Das Hauptgericht Wildentenbrust mit Purpurcurry war das am wenigsten ansprechende Gericht des Abends, denn die Brust war von schlechter Qualität, zerkocht und das Purpurcurry machte überhaupt keinen Sinn, da es auf der Brust thronte wie eine nicht abgeholte Bestellung. Was für ein Unterschied zu Amadors Taube mit violettem Curry.

Desserts - hm, der Service hat mir kein Dessert serviert, aber den anderen - am Ende bekam ich eines, das ich nicht fotografiert habe... Meine Mitesser bekamen zwei schöne Präsentationen auf solidem Ein-Stern-Niveau:
Insgesamt
Jörg Sackmann spielt ein riskantes Spiel - seine Kreationen sind grenzwertig, aber um die einzelnen Gerichte und das gesamte Esserlebnis exzellent (zwei Sterne wert) zu machen, müsste Sackmann sich voll und ganz dem Gourmetrestaurant widmen - da er drei Restaurants aus einer Küche heraus betreibt, ist die gezeigte Qualität und Kreativität sehr gut, was insgesamt einen Stern bedeutet.
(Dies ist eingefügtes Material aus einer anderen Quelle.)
(** A request, its body twice, and a streamed response. *)
Definition demo_rounds : list Round :=
  [deliver (RequestHeaders None); deliver (RequestBody demo_body true);
   deliver (RequestBody demo_body true); deliver (ResponseBody demo_body false);
   deliver (ResponseBody [] true)].

Lemma Process_notifies_at_most_once_witness :
  ∃ w' st sent ret, Process demo_server std0 demo_rounds = Ok (w', st, sent, ret) ∧
    ∃ L, notified w' = notified std0 ++ L ∧
      length (List.filter is_request_event L) ≤ 1 ∧ length (List.filter is_response_event L) ≤ 1.
Proof.
  destruct (returned_inv (Process demo_server std0 demo_rounds)) as (w' & st & sent & ret & E);
    [vm_compute; reflexivity|].
  destruct (Process_notifies_at_most_once demo_server std0 demo_rounds w' st sent ret)
    as (L & HL & H1 & H2 & _); [apply demo_quiet|exact E|].
  exists w', st, sent, ret. split; [exact E|]. by exists L.
Defined.

Definition demo_stream : Stream StdWorld := NewStream demo_server.

Definition done_stream : Stream StdWorld :=
  {| reqCtx := demo_ctx; requestBody := demo_body; responseBody := demo_body;
     requestBodyComplete := true; responseBodyComplete := true |}.

Lemma late_chunks_ignored_witness :
  process_step demo_server std0 done_stream (deliver (RequestBody demo_body true)) =
    Ok (std0, done_stream, [], None) ∧
  process_step demo_server std0 done_stream (deliver (ResponseBody demo_body true)) =
    Ok (std0, done_stream, [], None).
Proof.
  destruct (late_chunks_ignored demo_server std0 done_stream demo_body true) as [H1 H2].
  split; [by apply H1|by apply H2].
Defined.

Lemma request_chunking_invariant_witness :
  Process_rounds demo_server std0 demo_stream (body_rounds [s2b "{"] (s2b "}")) =
  Process_rounds demo_server std0 demo_stream (body_rounds [] demo_body).
Proof. apply (request_chunking_invariant demo_server std0 demo_stream [s2b "{"] (s2b "}")); reflexivity. Defined.

Lemma response_event_after_plugins_witness :
  ∃ w' st' sent ret, 
    process_step demo_server std0 demo_stream (deliver (ResponseBody demo_body true)) =
      Ok (w', st', sent, ret) ∧
    ∃ d t, notified w' = [ResponseEvent (Request (reqCtx st')) (Response (reqCtx st'))
         (CycleState_of (reqCtx st')) d t].
Proof.
  destruct (returned_inv (process_step demo_server std0 demo_stream
    (deliver (ResponseBody demo_body true)))) as (w' & st' & sent & ret & E);
    [vm_compute; reflexivity|].
  destruct (response_event_after_plugins demo_server std0 demo_stream demo_body w' st' sent ret)
    as (_ & d & t & Hn); [apply demo_quiet| |reflexivity|exact E|].
  - intros p [= <-]. apply (qs_empty _ demo_quiet).
  - exists w', st', sent, ret. split; [exact E|]. by exists d, t.
Defined.

(** A context whose profile has a response plugin that labels the response and
    writes into its body. *)
Definition demo_tagger : ResponseProcessor StdWorld :=
  {| rsp_name := {| Type_ := "tagger"; Name := "tagger" |};
     ProcessResponse := λ w cs m,
       m' ← SetBodyField (SetHeader (rmsg m) "x-tier" "gold") "tier" (AStr "gold");
       Ok (w, cs, with_rmsg m m', None) |}.

Lemma demo_tagger_tracks h0 :
  call_preserves (λ _ m, tracks h0 (rmsg m)) (ProcessResponse demo_tagger).
Proof.
  intros w cs m w' cs' m' e Hm E. apply mbind_Ok in E as (m1 & H1 & [= _ _ <- _]). simpl.
  eapply tracks_SetBodyField; [|exact H1]. by apply tracks_SetHeader.
Qed.

Definition tagged_ctx : RequestContext StdWorld :=
  set_profile demo_ctx (Some {| RequestPlugins := []; ResponsePlugins := [demo_tagger];
    ResponseChunkProcessors := []; NeedsResponseBuffering := true |}).

(** The body with the field that the plugin writes: single quotes stand for double ones. *)
Definition tagged_body : bytes :=
  List.map (λ b, if decide (b = Byte.x27) then Byte.x22 else b) (s2b "{'tier':'gold'}").

(** The client gets that body. *)
Lemma HandleResponseBody_answer_witness :
  ∃ w' c' rs out hm chunks,
    HandleResponseBody demo_server std0 tagged_ctx demo_body = Ok (w', c', inl rs) ∧
    rs = ResponseHeadersResp hm :: (ResponseBodyResp <$> chunks) ∧ streams out true chunks ∧
    out = tagged_body ∧ proxied ∅ hm = Headers (rmsg (Response c')).
Proof.
  assert (match HandleResponseBody demo_server std0 tagged_ctx demo_body with
    | Ok (_, c', inl _) => bool_decide (bodyMutated (rmsg (Response c')) = true ∧
        json_marshal_map (Body (rmsg (Response c'))) = Some tagged_body)
    | _ => false end = true) as H by (vm_compute; reflexivity).
  destruct (HandleResponseBody demo_server std0 tagged_ctx demo_body) as [[[w' c'] [rs|]]|] eqn:E; try discriminate H.
  apply bool_decide_eq_true in H as [Hm Hb].
  destruct (HandleResponseBody_answer demo_server std0 tagged_ctx demo_body w' c' rs ∅)
    as (out & hm & chunks & Hrs & Hs & Hout & Hh).
  - split; [apply Forall_nil_2|]. intros p [= <-]. apply Forall_singleton, demo_tagger_tracks.
  - apply (tracks_fresh ∅).
  - exact E.
  - rewrite Hm, Hb in Hout. destruct Hout as [Hj _]. exists w', c', rs, out, hm, chunks.
    injection Hj as <-. exact (conj eq_refl (conj Hrs (conj Hs (conj eq_refl Hh)))).
Defined.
Je mehr ich darüber nachdenke, desto mehr habe ich den Eindruck, dass er zu viel will und zu viele Ideen in ein einziges Gericht packt. Dennoch, denn das war bei früheren Besuchen noch stärker ausgeprägt. Weniger ist mehr!
Würde ich es empfehlen, dorthin zu gehen? Hm, schwer zu sagen, aber ich denke, zusammen mit Wohlfahrt und Lumpp ist es ein schöner Kontrapunkt zu den eher traditionell orientierten Köchen in Baiersbronn. Und an einem guten Tag hat er das Potenzial, wirklich nah an deren Standards zu sein, aber interessanter und kreativer. Aber es kann auch eine Achterbahnfahrt werden, wie an diesem Abend.
Ah, der Service - ich muss hinzufügen, dass die Weinkarte gut war, aber die Gläser waren meistens leer, da sie weniger als 0,1l eingegossen haben...
Letztlich ist es wieder ein gutes Beispiel dafür, wie sich deutsche Köche von den französischen Einflüssen emanzipiert haben und einen ganz eigenen Stil zeigen.